XXXtentacion still managed to get a feature on Noah Cyrus’s “Again” during this whole ordeal, but the track was faced with heavy criticism even before it was released. Maybe one can assume she did not know about the charges before featuring him, but collaborating with him is a undeniably bad move and a public relations nightmare, especially given that most of Noah’s audience consists of young girls. Today, we are obligated to be less lenient, especially toward perpetrators of violence toward women. Some say that it is not enough to punish X for his crimes: we must punish anyone who works with him. After all, how could a young female artist condone such violence against another young female? Again, maybe it is just bad timing, but the situation plays out badly for them both.
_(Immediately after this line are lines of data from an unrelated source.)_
(** * noat: the publish engine, embedded shallowly

    The functions below are translated from the TypeScript module of the
    publisher (the marker-based variant, whose defaults are [AT_URL] and
    [AT proto publish ]).  JavaScript strings are sequences of UTF-16 code
    units, so a string is a [list N]; thrown [Error]s become values of the
    type [error]; the built-ins the module calls ([trim], [includes],
    [split], [encodeURIComponent], [JSON.stringify], the [posix] path
    functions, ...) are written out next to the code that uses them. *)

From Stdlib Require Import Ascii String.
From Stdlib Require Import List NArith ZArith Bool Lia.
Import ListNotations.

Set Implicit Arguments.
Set Warnings "-register-all,-abstract-large-number".

(** ** JavaScript strings *)

Module JS.

Local Open Scope N_scope.

Definition jsstring := list N.

(** A literal of the source, every character of which is ASCII. *)
Definition str (s : string) : jsstring :=
  List.map N_of_ascii (list_ascii_of_string s).

Fixpoint seqb (a b : jsstring) : bool :=
  match a, b with
  | [], [] => true
  | x :: a', y :: b' => N.eqb x y && seqb a' b'
  | _, _ => false
  end.

Definition ch (a : ascii) : N := N_of_ascii a.

Definition LF : N := 10.
Definition CR : N := 13.
Definition SLASH : N := 47.
Definition DOT : N := 46.

(** [WhiteSpace] and [LineTerminator] of ECMAScript: what [trim] removes and
    what [\s] matches. *)
Definition isWhitespace (c : N) : bool :=
  ((9 <=? c) && (c <=? 13)) || (c =? 32) || (c =? 160) || (c =? 5760)
  || ((8192 <=? c) && (c <=? 8202)) || (c =? 8232) || (c =? 8233)
  || (c =? 8239) || (c =? 8287) || (c =? 12288) || (c =? 65279).

Fixpoint dropWhile (p : N -> bool) (s : jsstring) : jsstring :=
  match s with
  | [] => []
  | c :: s' => if p c then dropWhile p s' else s
  end.

Fixpoint takeWhile (p : N -> bool) (s : jsstring) : jsstring :=
  match s with
  | [] => []
  | c :: s' => if p c then c :: takeWhile p s' else []
  end.

(** Drops the longest suffix whose characters all satisfy [p]. *)
Fixpoint dropWhileEnd (p : N -> bool) (s : jsstring) : jsstring :=
  match s with
  | [] => []
  | c :: s' =>
      match dropWhileEnd p s' with
      | [] => if p c then [] else [c]
      | r => c :: r
      end
  end.

Definition trimStart (s : jsstring) : jsstring := dropWhile isWhitespace s.
Definition trimEnd (s : jsstring) : jsstring := dropWhileEnd isWhitespace s.
Definition trim (s : jsstring) : jsstring := trimEnd (trimStart s).

Definition isBlank (s : jsstring) : bool :=
  match trim s with [] => true | _ => false end.

Fixpoint startsWith (s p : jsstring) {struct p} : bool :=
  match p, s with
  | [], _ => true
  | x :: p', y :: s' => N.eqb x y && startsWith s' p'
  | _ :: _, [] => false
  end.

Definition endsWith (s p : jsstring) : bool :=
  startsWith (rev s) (rev p).

(** [s.includes(p)] *)
Fixpoint includes (s p : jsstring) : bool :=
  startsWith s p ||
  match s with
  | [] => false
  | _ :: s' => includes s' p
  end.

(** [s.slice(0, -n)] for [n] at most the length of [s]. *)
Definition dropEnd (n : nat) (s : jsstring) : jsstring :=
  firstn (length s - n)%nat s.

(** [s.split(sep)] for a separator of one character: never empty. *)
Fixpoint split (sep : N) (s : jsstring) : list jsstring :=
  match s with
  | [] => [[]]
  | c :: s' =>
      if N.eqb c sep then [] :: split sep s'
      else match split sep s' with
           | [] => [[c]]
           | w :: ws => (c :: w) :: ws
           end
  end.

(** [parts.join(sep)] *)
Fixpoint join (sep : jsstring) (parts : list jsstring) : jsstring :=
  match parts with
  | [] => []
  | [p] => p
  | p :: ps => p ++ sep ++ join sep ps
  end.

(** [s.split(/\r?\n/)]: a line ends at a line feed, and a carriage return
    right before that line feed belongs to the separator. *)
Fixpoint splitLines (s : jsstring) : list jsstring :=
  match s with
  | [] => [[]]
  | c :: s' =>
      if N.eqb c LF then [] :: splitLines s'
      else if N.eqb c CR && match s' with d :: _ => N.eqb d LF | [] => false end
      then splitLines s' (* the line feed that follows ends the line *)
      else match splitLines s' with
           | [] => [[c]]
           | w :: ws => (c :: w) :: ws
           end
  end.

(** [s.replace(pat, rep)] with a string pattern: the first occurrence only. *)
Fixpoint replaceFirst (pat rep s : jsstring) : jsstring :=
  if startsWith s pat then rep ++ skipn (length pat) s
  else match s with
       | [] => []
       | c :: s' => c :: replaceFirst pat rep s'
       end.
(** [synced_events = load_synced_events()]: the clock is read only once the
    file has been opened and decoded. *)
Definition load (w : world) (st : loop) : loop :=
  let st := emit Load st in
  match state_file w with
  | Ledger.Stored _ =>
      tick (mk_loop
              (Ledger.load_synced_events (state_file w) (clock w (ticks st)))
              (new_reminders st) (ticks st) (trace st))
  | _ => mk_loop ∅ (new_reminders st) (ticks st) (trace st)
  end.

End Run.

(** ** [calendar_sync_ical.py] *)

Module Ical.
Import Run.

Definition LF : string := String (ascii_of_N 10) EmptyString.
Definition CRLF : string := String (ascii_of_N 13) LF.
Definition CRLF_SP : string := CRLF +:+ " ".
Definition CRLF_TAB : string := CRLF +:+ String (ascii_of_N 9) EmptyString.

Definition ICAL_URL : string :=
  "https://calendar.google.com/calendar/ical/boriss%40wix.com/public/basic.ics".
Definition REMINDER_MINUTES_BEFORE : Z := 3.
Definition SYNC_HOURS_AHEAD : Z := 24.

(** The body of the loop of [parse_ical]: [events] and [current_event]
    before and after one line. *)
Definition parse_line
  (st : list (gmap string string) * option (gmap string string))
  (line : string) : list (gmap string string) * option (gmap string string) :=
  let '(events, current_event) := st in
  if decide (line = "BEGIN:VEVENT") then (events, Some ∅)
  else if decide (line = "END:VEVENT") then
    match current_event with
    | Some ev => if decide (ev = ∅) then (events, None)
                 else (events ++ [ev], None)
    | None => (events, None)
    end
  else
    match current_event with
    | Some ev =>
        if PyStr.contains ":" line then
          let parts := PyStr.split ":" line in
          if PyStr.contains ";" (hd EmptyString parts) then
            let key_part := hd EmptyString parts in
            let key := hd EmptyString (PyStr.split ";" key_part) in
            let value := PyStr.join ":" (tl parts) in
            (events, Some (<[key := value]> ev))
          else
            (* [key, value = line.split(':', 1)]: the text before the first
               colon and all the text after it *)
            let key := hd EmptyString parts in
            let value := PyStr.join ":" (tl parts) in
            (events, Some (<[key := value]> ev))
        else st
    | None => st
    end.
(* ===== verification/Prelude.v ===== *)
(** * Verification of rdma_intercept_ldpreload

    The repository is a shared library that is preloaded into programs using
    RDMA.  It replaces the entry points of libibverbs ([ibv_create_qp],
    [ibv_reg_mr], ...), counts the resources each process and each tenant
    holds, and refuses a creation that would exceed a limit.  The limits and
    the counts live in POSIX shared memory objects written by all processes, or
    are asked for over a socket from a collector daemon.  This development
    translates the C code under [src/src] and [src/include] into executable
    Rocq functions over explicit states and proves what the parts promise to
    each other.

    ** The parts of the program and where they are modelled

    - [Prelude] (this file): C integers at their width, record update, the
      effect monad [M] with its rules [wp] (total correctness) and [leads]
      (partial correctness), list lemmas.
    - [CString], [CFloat]: the part of [string.h], [ctype.h], [stdlib.h],
      [sscanf] and [fgets] the program rests on; [float] and [double].
    - [SlotTable]: the scan "the slot of a pid, else a free slot" that both
      shared memories use, over any record with a key, and the finite map it
      stands for.
    - [ShmProcess] ([shm/shared_memory.c]): [data] is [shared_memory_data_t];
      [state] is the calling process's descriptor and pointer, the contents of
      the object, and the operating system's answers.  [SpinLock] takes the same
      calls one memory access at a time, by any number of threads.
    - [ShmTenant] ([shm/shared_memory_tenant.c]): [data] is
      [tenant_shm_data_t] with its spin lock; every [tenant_...] call.
      [TenantProps] states its invariant and runs every call, [TenantSpec] is
      the abstract store (a map from tenant ids to tenants, a map from pids to
      tenant ids) with the simulation, [TenantBooks] the exactness of the
      counters and the calls that break it.
    - [PerfOptimizer] ([performance_optimizer.c]): the read cache and the write
      batch in front of the process table, for every implementation of the
      interface [ProcTable]; [ShmProcess] has the instance.
    - [PolicyManager], [PolicyProps] ([dynamic_policy_manager.c]): the limits per
      resource, the file they are saved to, their publication in the process
      shared memory, the adjusting thread.
    - [CollectorShm] ([collector_server_shm.c]): the service that copies the
      kernel's figures into the process shared memory.
    - [JsonC] (the JSON library as a class with laws; what was printed parses back
      up to the depth json-c accepts), [TenantDaemon]
      ([tenant_manager_daemon.c]), [TenantClient] ([tenant_manager_client.c]),
      [TenantRequests] (the two composed over one connection per command), and
      [TenantCli] ([tenant_manager.c], the tool that works on the shared memory
      without the daemon).
    - [Intercept] ([logger.c] and the declarations of [rdma_intercept.h]),
      [Config] ([config.c]), [Core] ([intercept_core.c]): the library's own
      state, its configuration, log and start-up.
    - [CollectorServer] ([collector_server.c]) and [CollectorClient]
      ([collector_client.c]): the textual protocol, request by request; the
      client is proved against an arbitrary answering function and then
      composed with the server.  [CollectorService] is the program around the
      requests: socket, loop, thread, signals, start-up and cleanup.
    - [LocalPolicy] ([dynamic_policy.c]): the local QP limit that follows the
      server's count.
    - [HookBase]: what both hook files share: the driver (the record
      [externals], with [counts_qps] for a driver that keeps count), the symbols
      found by [dlsym], the mutex-protected local counters.  [HooksTenant]
      ([rdma_hooks_tenant.c], the file CMake links into the library), with
      [HooksTenantProps] and [TenantQuota]; [Hooks] ([rdma_hooks.c], the
      per-process version the tenant version replaced), with [HooksProps] and
      [HooksLimits].
    - [Startup]: the first hook call of a process, which initialises the library
      and binds the process; [Lifecycle]: worlds in which processes start, call
      and end, over one tenant shared object.
    - [Resumption]: computations cut into indivisible actions.  [HookSteps] has
      every tenant hook in this form, one action per critical section, and runs
      any number of processes and administrators in any order; [HookOverlap] is
      what survives the overlapping, [LostUpdates] and [QuotaRace] what does not.
    - Clients of the library, each the whole program run on the models of what it
      calls.  [Microbench]: both programs of experiment 1; [Isolation]: experiments 2, 8 and 9, processes of a tenant that
      create what they can; [Attack] and [Abuse]: the two
      attackers of [exp_mr_dereg]; [HotUpdate]
      and [Churn]: experiments 5 and 3 and [test_intercept.c]; [CacheExp]:
      experiment 4 on the optimiser; [MeasureLatency]: the program of experiment 5
      that works through the daemon; [TenantTools]: the tools of the experiments
      on the tenant memory; [PolicyTests], [PerfTests], [ShmTests], [HookTests],
      [ResourceTests]: seven of the programs of [src/tests].

    How they meet: the hooks call [Config] and [Core] for the configuration
    ([init_if_needed]), the log of [Intercept], the collector client and one of
    the two shared memories; the policy manager, the optimiser and [CollectorShm]
    write the process shared memory, the daemon and the tool the tenant one.  The
    state of a caller is a record with a field per component it calls, and a call
    runs on its field with [zoom].

    ** How C becomes Rocq

    - An integer is a [Z] reduced with [u8], [u32], [u64], [i32] or [i64] after
      each operation that C performs at that width.
    - A function is an element of [M S A := S → result S A].  [Ret] returns,
      [Hang] never returns (a lock that nobody will release), [Crash] is
      undefined behaviour (null pointer, index outside an array, closed file,
      joining a thread twice).  A theorem that a call returns therefore also
      says that it neither hangs nor crashes.
    - A spin lock or mutex is a field of the state; locking a held lock is
      [Hang].  A history is a list of calls, each run to its end: calls of
      different processes alternate in any order, but do not overlap inside a
      critical section.  Two files lift this: [SpinLock] interleaves single
      memory accesses, and [HookSteps] interleaves the critical sections of the
      tenant hooks; both prove that without interruption their steps are the
      calls the other files are about.
    - A C array is a list of the array's length; reading outside is [Crash].
    - Recursion follows an array, a string, the lines of a file, the keys of a
      kernel map, or the list of events a loop waits for.  Only the loop of [Abuse]
      has fuel, the number of its turns: more than there are readings of the clock
      before the time is over is always enough.
      [fgets_from] counts the bytes left in the buffer of [fgets].
    - What the source calls but does not contain (libibverbs, [dlsym], the
      JSON library, the operating system, the eBPF monitor and the kernel's
      maps) is a parameter or a field of the state that holds its answers.  What
      a theorem needs of it is a named hypothesis or a law of a class, and a
      concrete instance meets it.

    ** What is proved

    - Quotas: with a driver that counts its QPs, no history of tenant hook
      calls lets an active tenant hold more QPs than its quota, and no history
      of per-process hook calls lets a process exceed its limit, its slot in
      the shared memory lying between what it holds and that limit
      ([TenantQuota], [HooksLimits]); every hook returns and leaves every
      mutex free.  The memory quota is another matter: the length of a region
      is judged by itself, whatever was granted before ([TenantQuota]).
    - Overlapping hook calls: in any order of the critical sections of any
      number of processes and administrators every call comes to an end and the
      tenant memory stays in order; the quota holds at every moment when no two
      processes share a tenant ([HookOverlap]).  When two do, the test and the
      counting come apart ([QuotaRace]) and counts get lost, so that a tenant
      whose recorded count stays at two can hold as many QPs as the limits per process
      and the global one allow ([LostUpdates]).
    - Start-up and end: the first hook call of a process reaches the state the
      theorems about the hooks begin with; a process for which the library is not
      turned on, or whose log cannot be opened, is let through although it is bound
      to its tenant ([Startup]).  [ibv_create_qp_ex], which the headers of libibverbs
      may define inline, need not be found by [dlsym].  The quota also holds while processes start and
      end, but what a process holds when it ends stays counted: a tenant can lose
      its whole quota for good, and once the table of pids is full newcomers are
      not metered at all ([Lifecycle]).
    - Shared memory: the tenant calls refine a pair of maps; the counters of
      the header equal the numbers of live tenants and mappings; the process
      table refines a map with at most 1024 keys, and interleaved calls have the
      effect of calls run one after the other ([SpinLock]).
    - In front of the process table: while nobody prefetches or switches it off, a
      cached read is what the cache was last told (switched off and on again it is
      stale), batched writes reach the table ([PerfOptimizer]); the limits in the
      memory are the policy's, the policy's file reads back what was saved, but for
      the memory limit, which is read as 32 bits of megabytes ([PolicyProps]); a synchronisation leaves the kernel's figures in the
      table ([CollectorShm]).
    - Tenant management: a command typed at the client has, through JSON, the
      socket and the daemon, the effect of the call on the store; the daemon
      carries out every request except a command that is JSON null, which crashes
      it, and goes on unless the client has left before its answer, in which case
      SIGPIPE kills it; a malformed command changes nothing ([TenantRequests]).  What the tool does with its
      arguments, and to the global limits ([TenantCli]).
    - Configuration: what a file says is what the library uses (a round trip
      through a printer of configurations), and the loaded configuration is
      always valid.
    - Collector: counts stay within limits whatever is requested; the client's
      verdict is the server's; the server reports what the kernel reports; the
      whole program answers its connections in order and leaves nothing behind,
      and any one client can stop it ([CollectorService]).
    - Clients: what a process gets under its tenant's quota does not depend on
      the other tenants, and the experiments report it ([Isolation]); a quota of
      one batch is all an attacker needs to register and deregister a whole batch
      in every turn of its loop ([Attack]), and another keeps doing so with whatever the quota leaves it
      ([Abuse]); a raised quota takes effect at the next attempt ([HotUpdate]);
      a program that destroys each QP before the next is never refused while its
      tenant has room for one and the limit of the process is two or more, whatever
      else is done to the quota ([Churn]); the tools do what the abstract store says
      ([TenantTools]).  A quota asked for through JSON, socket and daemon is the one
      the hooks of the asking process then consult ([MeasureLatency]).  The tests
      of the policy manager and of the shared memory
      pass, the latter under every fair schedule of its ten children; one test of
      the optimiser fails ([PerfTests]); the test of the interception passes and
      leaks its QPs ([HookTests]); the test that expects a refusal crashes when
      there is none ([ResourceTests]).  The statistics of the cache experiment
      are those of the sorted sample, its hits and misses add up, and its
      adaptive mode measures a fixed time to live ([CacheExp]).  The first
      micro-benchmark measures a thousand of everything under a quota of one; the
      second needs ten QPs, measures as many more as there is room for, leaks
      them where it stops early, and writes the sorted latencies as its raw data
      ([Microbench]).
    - Behaviours a reader would not expect, each a theorem about the same
      definitions: the adjusting thread blocks itself, a flush after batching
      was switched off restores old values, usage of a suspended tenant is not
      counted, memory quotas bound a single registration, a destroyed QP still
      counts in the record of its process, rebinding leaves the counts wrong, a
      length near 2^64 passes the server's memory check, and so on.

    ** Left out

    - Messages: a log message is kept with its level, in English and abridged;
      traces on the standard streams leave no state and are omitted, except
      where they are what a program is for (the answers [TenantClient] prints).
    - A connection is one message each way, of which a send may fail or meet a
      closed socket: partial reads and writes are not modelled.  Rounds of the collector's thread fall between its requests, not
      inside them.
    - The adjusting and flushing threads are rounds between calls; a second
      thread started by a second initialisation is not modelled.
    - [getopt_long], [ctime] and the layout of the tool's tables are arguments
      or omitted.
    - [src/ebpf] is named by the build but is not in the repository.  Nothing else
      the hooks call maps the process shared memory, so that the theorems about the
      tenant hooks hold with the memory mapped and without it; without it no limit
      per process is enforced ([HookTests]).
    - Of the clients, the layout of their reports, and the times they measure where
      nothing is computed from them.  Under [src/experiments], [src/tests] and
      [src/paper_results] there are besides them scripts, plots, a monitor that parses
      the output of [ib_write_bw] and a test of the collector's socket; the
      directories of backups hold copies. *)

From Corelib Require Export ssreflect.
From stdpp Require Export base tactics list gmap strings.
From Stdlib Require Export ZArith Lia.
Within niche communities, it becomes especially important for artists to understand the sensitivities of their fanbase, as they have the power to dismantle careers like digital termites. Take for instance Pwr Bttm, the queer punk duo that experienced career collapse following allegations that their lead member, Ben Hopkins, committed sexual abuse. A week and a day after the allegations broke, bands pulled out from their tour, their label dropped them and virtually all music streaming sites removed their music. The response time of the industry was staggering in this scenario, because of the self-policing nature of the queer music community. The backlash was so strong that Pwr Bttm was wiped off the map, yet the same repercussions never fell upon X, who arguably committed a more serious offense. It does not seem that the community that gave X a platform to stand on is as interested in self-policing, and this points to the deeper issue of misogyny within the music industry.
Perhaps it is humility that separates these cases. It is rare for an artist to avoid mistakes, and rarer to admit them. The simplest way for an artist to quickly bounce back is an admission of wrongdoing and a promise to be better. Humility will not save X from his trial, but every day that passes without a public apology is deadly for his career. Chris Brown at least made steps to apologize and repair his reputation — not that he should be forgiven — but his actions are a positive example, especially for XXXtentacion. The key is to act quickly — the public is becoming smarter and less forgiving. Second chances are not given out every day.
A version of this article appeared in the Thursday, Oct. 5 print edition.